As an example, take this simple event window:
That’s a lot of event text - this event is from the AGCEEP mod, which sometimes resembles an interactive history book. But nothing looks particularly unusual about this event. You can read to the bottom, then you just scroll down to read the rest of the text. Right?
…right?
In EU2, and in FTG up to very recently, the scroll bars appear on long event texts but don’t do anything - they can’t be moved at all. It took fifteen years to get the scroll bars to work in For the Glory.
Certainly someone at Paradox who was more familiar with the engine could have done it in far less time, and in fact once I put my mind to it a few days ago it didn’t take all that long. But it did take a fair amount of accumulated knowledge.
The problem
When YodaMaster and I put our heads together to look at the problem, all we really knew was that the scrollbar was visible but not functional. We didn’t really understand how the windowing/drawing system worked.
It seemed obvious to us that something was preventing the scrollbar from receiving the correct mouse events. So we tried all sorts of things to manually force it to update. I can still find comments like this in the source code:
//case _CEUEVT_MOUSEWHEEL_: //YodaMaster: test => no effect
And
//YodaMaster
// if (pe->GetType() == _CEUEVT_MOUSEWHEEL_)
// {
// ...
// }
//doesn't work but event is catched.
And my personal favorite:
//MichaelM: if this works, I don't care how ugly it is.
(Spoiler: it didn’t work.)
We could see two places where we could catch the event, but nothing we did after that seemed to matter. We tried firing the Update() manually on the event window - nothing. We tried manually checking what kind of scroll wheel event was being caught, and calling the ScrollUp() or ScrollDown() on the window directly - nothing. We tried getting a reference to the individual buttons (up, down, and “bullet”) that the scroll bar was composed of, and firing the Update() methods on them manually - still nothing!
That’s where it sat from 2009 until August 2024 - just last week.
Getting closer
I did some more thorough tweaking-and-debugging sessions last week in an attempt to at least see if it was possible to fix. (Back in 2009 I hadn’t been very good at that - compiling and launching took too long, so I tried to figure things out by reading the code. Making changes just to see if something on the screen changed was not in my bag of tricks.)

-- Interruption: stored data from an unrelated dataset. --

(** ** Delete *)

(** The specification's wording: whenever the id names a record, the
    record is removed and the success response is returned. *)
Definition deleted_as_stated (req : request) (w : world) : Prop :=
  forall i m,
    castObjectId (JStr (param req)) = Some i ->
    findById (musics w) i = Some m ->
    fst (deleteMusic req w) = Json 200 (Message "Music deleted successfully")
    /\ findById (musics (snd (deleteMusic req w))) i = None.

(** The name the cleanup block looks for in the upload directory, when
    it gets that far. *)
Definition cleanupTarget (url : jsval) : option string :=
  if truthy url then
    match path_basename url with
    | Some b => sanitizeFilename (JStr b)
    | None => None
    end
  else None.

(** A stored URL whose cleanup raises nothing: it is absent or empty, or
    a string whose sanitized final segment is refused, or names nothing
    in the upload directory, or names a regular file. *)
Definition removable (d : directory) (url : jsval) : bool :=
  if truthy url then
    match url with
    | JStr s =>
        match sanitizeFilename (JStr (basename s)) with
        | Some name =>
            match stat d name with
            | Some Directory => false
            | _ => true
            end
        | None => true
        end
    | _ => false
    end
  else true.

(** ** Create *)

Definition required : list string :=
  ["title"; "artist"; "category"; "categoryType"; "file"; "duration";
   "releaseDate"].

(** A required input that the request does not carry. *)
Definition absent (req : request) (field : string) : bool :=
  if String.eqb field "file" then negb (present (file (req_files req)))
  else match get (body req) field with JUndefined => true | _ => false end.

(** A required input that is absent or falsy: what [!field] tests. *)
Definition unusable (req : request) (field : string) : bool :=
  if String.eqb field "file" then negb (present (file (req_files req)))
  else negb (truthy (get (body req) field)).
(** [latestYearData[latestYearData.length - 1]] of the first year of
    [ice_years]; [None] is [undefined]. *)
Definition ice_latest (d : gmap string (list IceObs))
  : option (string * IceObs) :=
  match ice_years d with
  | latestYear :: _ =>
      match last (d !!! latestYear) with
      | Some latestMonth => Some (latestYear, latestMonth)
      | None => None
      end
  | [] => None
  end.

(** The sea-ice tile. *)
Definition iceStats (st : State) (dom : Document) : result Document :=
  match seaIceData st with
  | Some {| ice_data := Some d; median := med |} =>
      match ice_latest d with
      | Some (latestYear, latestMonth) =>
          dom ← if_element "ice-date" (λ el,
            Ok (set_textContent
                  (getMonthName (ice_month latestMonth) ++ " "
                   ++ latestYear ++ " â€¢") el)) dom;
          let diff := ice_diff med latestMonth in
          dom ← if_element "ice-kpi" (λ el,
            t ← signed_text diff;
            Ok (set_className (kpi_class (0 <=? diff)%float)
                  (set_textContent t el))) dom;
          if_element "ice-absolute" (λ el,
            t ← formatNumber (Num (extent latestMonth)) 2;
            Ok (set_innerHTML (Markup.ice_absolute t) el)) dom
      | None => Ok dom
      end
  | _ => Ok dom
  end.

(** [co2Data?.last_updated], [temperatureData?.last_updated] and
    [seaIceData?.last_updated], in the order the [||] chain reads them. *)
Definition stamps (st : State) : list (option string) :=
  [ co2Data st ≫= co2_last_updated;
    temperatureData st ≫= temp_last_updated;
    seaIceData st ≫= ice_last_updated ].

(** [a?.last_updated] read for its truthiness: [None] when the document
    or the field is missing or the string is empty. *)
Definition truthy_stamp (s : option string) : option string :=
  match s with
  | Some t => if Js.truthy_str t then Some t else None
  | None => None
  end.

(** [co2Data?.last_updated || temperatureData?.last_updated ||
    seaIceData?.last_updated], when the result is truthy. *)
Definition upd (st : State) : option string :=
  match truthy_stamp (co2Data st ≫= co2_last_updated) with
  | Some t => Some t
  | None =>
      match truthy_stamp (temperatureData st ≫= temp_last_updated) with
      | Some t => Some t
      | None => truthy_stamp (seaIceData st ≫= ice_last_updated)
      end
  end.

Section with_locale.

(** [new Date(str).toLocaleDateString('de-DE', {...})], which depends on
    the host's locale data and time zone. *)
Variable toLocaleDateString : string → string.

(** [utils.formatDate] *)
Definition formatDate (str : option string) : string :=
  match truthy_stamp str with
  | Some t => toLocaleDateString t
  | None => "--"
  end.

(** [if (upd) document.getElementById('last-updated').textContent =
    utils.formatDate(upd)] *)
Definition updatedStats (st : State) (dom : Document) : result Document :=
  match upd st with
  | Some t =>
      element "last-updated"
              (λ el, Ok (set_textContent (formatDate (Some t)) el)) dom
  | None => Ok dom
  end.

Definition updateStats (st : State) (dom : Document) : result Document :=
  dom ← co2Stats st dom;
  dom ← tempStats st dom;
  dom ← iceStats st dom;
  updatedStats st dom.

End with_locale.

End Stats.

(** ** Vocabulary of the specification *)

(** Every bucket of a grouping has the twelve slots of a year. *)
Definition buckets_ok (acc : gmap string (list slot)) : Prop :=
  map_Forall (λ _ b, length b = 12%nat) acc.

(** The observation lies in the window [startYear..endYear] and belongs to
    the calendar month of slot [i]. *)
Definition in_window (startYear endYear : Z) (i : nat) (d : Co2Obs) : bool :=
  (startYear <=? co2_year d) && (co2_year d <=? endYear)
  && (co2_month d =? Z.of_nat i + 1).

I discovered in one of these sessions that the events had the wrong relative origin. Or rather, the events had the upper left corner of the screen as their origin, as they always did, but the components inside the window had the upper left corner of the window as their origin. This meant that even if an Update() method was fired, none of the components would recognize that the mouse cursor was inside their bounds, so they never thought they needed to update. Aha, I thought, and added code to normalize the origin so the components would recognize the events correctly. And sure enough they started to update!
But still nothing happened.
The real problem
Without realizing it, we had both based all our efforts on a single crucial assumption.
Almost all drawing code in the game follows the same lifecycle:
- Game clears screen
- Game fires a Draw event (there are several kinds of draw events, but this is a simplification)
- Components catch the event
- Components draw all their images, text, etc. to the screen
But for performance reasons, in-game message windows follow a different pattern. Message windows construct themselves once, drawing their components onto their own internal buffer. Then when they are moved around the screen, the buffer itself is moved. This way they don’t have to cycle through drawing all their sub-components on every motion of the mouse as they’re being dragged. (This is probably not necessary nowadays, but in 1999 it was a solid design.)
Anyway, you may have already figured out why nothing we did could affect the window. It’s because after the initial drawing, the window is nothing but a static image. It has a picture of a scroll bar, but the actual scroll bar isn’t there.
After that key insight, fixing the window wasn’t a very difficult process. I simply moved most of the drawing of the window from the Init() method into the Draw() method, accompanied by a Redraw() to clear the window background (otherwise the text leaves streaks when scrolled - ask me how I know).
The final result isn’t very impressive to a modern audience, but I worked hard for it, so you’d better appreciate it.
(note that I also fixed a very old problem causing the event window to be sized as if the text were not in a scroll box, leaving a blank space between the text and the buttons.)
(also ignore the Chimú shield - it’s larger than the English shield, so I was using it to test that I didn’t accidentally cause an overlap somewhere.)